» **Your task**
Below are lines of data, and only some are wanted. Please repeat exactly those from the line that has "revert i. induction" through the line that has "- injection Hi".

━━ Material for the task

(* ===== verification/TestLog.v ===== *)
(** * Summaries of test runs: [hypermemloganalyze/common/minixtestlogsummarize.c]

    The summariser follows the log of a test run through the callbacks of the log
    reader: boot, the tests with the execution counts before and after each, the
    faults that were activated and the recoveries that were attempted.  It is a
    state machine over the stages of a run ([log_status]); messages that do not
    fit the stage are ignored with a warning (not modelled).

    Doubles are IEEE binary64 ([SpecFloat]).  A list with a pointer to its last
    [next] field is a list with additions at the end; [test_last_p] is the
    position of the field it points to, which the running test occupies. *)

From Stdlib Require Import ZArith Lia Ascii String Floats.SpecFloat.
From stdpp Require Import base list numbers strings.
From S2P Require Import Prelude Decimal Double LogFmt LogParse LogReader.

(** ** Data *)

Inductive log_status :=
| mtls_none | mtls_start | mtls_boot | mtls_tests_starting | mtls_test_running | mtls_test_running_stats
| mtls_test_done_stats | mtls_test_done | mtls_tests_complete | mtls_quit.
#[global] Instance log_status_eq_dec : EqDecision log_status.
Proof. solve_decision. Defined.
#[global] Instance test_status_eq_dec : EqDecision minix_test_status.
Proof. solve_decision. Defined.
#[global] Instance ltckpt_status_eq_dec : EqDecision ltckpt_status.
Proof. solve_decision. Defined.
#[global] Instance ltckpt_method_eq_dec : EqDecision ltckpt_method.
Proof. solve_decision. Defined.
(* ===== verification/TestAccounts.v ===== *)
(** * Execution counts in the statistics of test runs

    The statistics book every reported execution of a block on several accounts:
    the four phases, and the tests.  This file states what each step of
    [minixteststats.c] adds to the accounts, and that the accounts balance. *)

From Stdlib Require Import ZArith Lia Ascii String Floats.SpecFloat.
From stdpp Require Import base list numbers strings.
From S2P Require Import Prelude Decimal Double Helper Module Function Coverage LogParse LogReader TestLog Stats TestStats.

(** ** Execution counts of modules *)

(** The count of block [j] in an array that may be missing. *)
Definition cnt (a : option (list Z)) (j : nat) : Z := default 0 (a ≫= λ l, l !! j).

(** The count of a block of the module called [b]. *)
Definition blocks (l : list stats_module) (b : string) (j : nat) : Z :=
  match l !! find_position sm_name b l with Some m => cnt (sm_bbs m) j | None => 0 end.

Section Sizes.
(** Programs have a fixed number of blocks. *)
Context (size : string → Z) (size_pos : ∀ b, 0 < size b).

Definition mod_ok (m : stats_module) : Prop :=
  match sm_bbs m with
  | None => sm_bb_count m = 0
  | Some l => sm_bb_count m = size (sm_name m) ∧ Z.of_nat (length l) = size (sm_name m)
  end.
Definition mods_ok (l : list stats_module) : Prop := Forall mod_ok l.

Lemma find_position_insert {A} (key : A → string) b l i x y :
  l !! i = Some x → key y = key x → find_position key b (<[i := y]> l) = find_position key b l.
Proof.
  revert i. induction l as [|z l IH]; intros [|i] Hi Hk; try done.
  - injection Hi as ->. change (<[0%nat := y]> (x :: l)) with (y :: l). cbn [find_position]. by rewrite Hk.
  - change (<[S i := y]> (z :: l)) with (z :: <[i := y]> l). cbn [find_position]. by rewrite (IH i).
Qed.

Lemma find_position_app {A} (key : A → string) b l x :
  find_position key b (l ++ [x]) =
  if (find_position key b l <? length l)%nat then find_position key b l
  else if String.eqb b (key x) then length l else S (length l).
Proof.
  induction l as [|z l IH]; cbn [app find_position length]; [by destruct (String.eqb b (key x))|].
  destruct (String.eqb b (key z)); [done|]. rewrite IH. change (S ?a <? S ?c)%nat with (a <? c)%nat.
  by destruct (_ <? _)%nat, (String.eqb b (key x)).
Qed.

━━━━
━━ Material for the task

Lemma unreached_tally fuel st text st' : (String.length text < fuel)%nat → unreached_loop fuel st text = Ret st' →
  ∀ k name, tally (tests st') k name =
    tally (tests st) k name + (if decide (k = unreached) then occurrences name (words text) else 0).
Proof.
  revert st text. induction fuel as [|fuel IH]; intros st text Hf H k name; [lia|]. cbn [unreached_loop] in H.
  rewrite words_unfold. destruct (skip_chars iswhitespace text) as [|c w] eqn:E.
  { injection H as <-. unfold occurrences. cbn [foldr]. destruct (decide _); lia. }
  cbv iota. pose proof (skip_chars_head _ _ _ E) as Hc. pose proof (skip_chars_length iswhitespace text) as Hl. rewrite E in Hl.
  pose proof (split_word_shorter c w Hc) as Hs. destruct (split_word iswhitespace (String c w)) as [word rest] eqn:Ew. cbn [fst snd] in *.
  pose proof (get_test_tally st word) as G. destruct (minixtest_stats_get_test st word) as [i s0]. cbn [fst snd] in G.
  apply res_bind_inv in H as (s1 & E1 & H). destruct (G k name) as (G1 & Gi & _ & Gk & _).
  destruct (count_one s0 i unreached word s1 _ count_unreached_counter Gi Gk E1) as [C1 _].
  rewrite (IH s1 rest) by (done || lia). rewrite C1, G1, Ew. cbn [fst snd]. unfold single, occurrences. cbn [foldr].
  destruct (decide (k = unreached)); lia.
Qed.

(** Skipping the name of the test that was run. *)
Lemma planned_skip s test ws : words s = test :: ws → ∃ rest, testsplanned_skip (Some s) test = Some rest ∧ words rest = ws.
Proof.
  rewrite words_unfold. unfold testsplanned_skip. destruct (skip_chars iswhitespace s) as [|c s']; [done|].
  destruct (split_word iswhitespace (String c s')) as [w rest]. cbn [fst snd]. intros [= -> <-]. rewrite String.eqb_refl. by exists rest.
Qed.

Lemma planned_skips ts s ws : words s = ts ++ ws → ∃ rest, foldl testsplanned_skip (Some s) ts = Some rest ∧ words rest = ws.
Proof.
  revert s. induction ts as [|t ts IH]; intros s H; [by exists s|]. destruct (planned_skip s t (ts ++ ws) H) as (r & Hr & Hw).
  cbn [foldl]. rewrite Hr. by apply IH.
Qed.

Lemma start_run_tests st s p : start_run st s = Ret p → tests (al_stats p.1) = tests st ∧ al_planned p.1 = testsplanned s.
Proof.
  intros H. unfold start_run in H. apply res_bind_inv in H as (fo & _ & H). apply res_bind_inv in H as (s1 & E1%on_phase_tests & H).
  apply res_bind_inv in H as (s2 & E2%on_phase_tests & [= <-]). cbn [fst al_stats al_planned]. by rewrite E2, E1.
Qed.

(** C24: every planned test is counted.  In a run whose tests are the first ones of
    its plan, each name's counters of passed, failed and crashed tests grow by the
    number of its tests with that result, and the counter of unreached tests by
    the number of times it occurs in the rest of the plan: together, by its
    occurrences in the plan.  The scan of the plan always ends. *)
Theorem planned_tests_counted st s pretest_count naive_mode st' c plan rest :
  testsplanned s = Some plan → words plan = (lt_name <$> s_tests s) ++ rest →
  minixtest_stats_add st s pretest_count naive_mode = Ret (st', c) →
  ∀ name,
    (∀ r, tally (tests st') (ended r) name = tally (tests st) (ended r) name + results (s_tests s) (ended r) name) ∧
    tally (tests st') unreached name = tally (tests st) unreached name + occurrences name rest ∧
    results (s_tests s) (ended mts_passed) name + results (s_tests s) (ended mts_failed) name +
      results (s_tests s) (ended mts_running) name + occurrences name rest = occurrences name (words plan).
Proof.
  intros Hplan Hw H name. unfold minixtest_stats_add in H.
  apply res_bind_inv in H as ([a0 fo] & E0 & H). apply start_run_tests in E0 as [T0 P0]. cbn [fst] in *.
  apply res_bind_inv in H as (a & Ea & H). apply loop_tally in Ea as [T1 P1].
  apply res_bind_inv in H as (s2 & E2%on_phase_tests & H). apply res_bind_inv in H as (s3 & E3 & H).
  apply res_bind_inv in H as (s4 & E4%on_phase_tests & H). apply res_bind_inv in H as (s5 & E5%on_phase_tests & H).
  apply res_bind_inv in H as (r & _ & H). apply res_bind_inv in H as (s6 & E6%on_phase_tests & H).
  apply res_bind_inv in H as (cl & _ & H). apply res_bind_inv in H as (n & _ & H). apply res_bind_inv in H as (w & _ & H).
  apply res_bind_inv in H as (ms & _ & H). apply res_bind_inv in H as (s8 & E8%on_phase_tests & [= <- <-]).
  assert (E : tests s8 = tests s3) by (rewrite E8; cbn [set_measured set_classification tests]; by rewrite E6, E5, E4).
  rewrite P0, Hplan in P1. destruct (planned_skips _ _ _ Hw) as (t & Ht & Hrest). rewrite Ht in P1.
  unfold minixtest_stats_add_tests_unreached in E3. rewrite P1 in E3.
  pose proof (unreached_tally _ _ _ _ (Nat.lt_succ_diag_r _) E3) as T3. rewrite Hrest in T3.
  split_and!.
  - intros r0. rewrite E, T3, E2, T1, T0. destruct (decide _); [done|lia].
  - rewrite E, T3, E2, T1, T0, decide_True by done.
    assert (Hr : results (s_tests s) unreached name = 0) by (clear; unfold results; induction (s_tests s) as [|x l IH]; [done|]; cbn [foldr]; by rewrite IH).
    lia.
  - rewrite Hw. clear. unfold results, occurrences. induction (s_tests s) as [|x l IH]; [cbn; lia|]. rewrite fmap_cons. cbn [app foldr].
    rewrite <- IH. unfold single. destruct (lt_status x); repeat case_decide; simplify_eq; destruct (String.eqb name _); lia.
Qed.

━━━━

» **Exercise answer**
  revert i. induction l as [|z l IH]; intros [|i] Hi Hk; try done.
  - injection Hi as ->. change (<[0%nat := y]> (x :: l)) with (y :: l). cbn [find_position]. by rewrite Hk.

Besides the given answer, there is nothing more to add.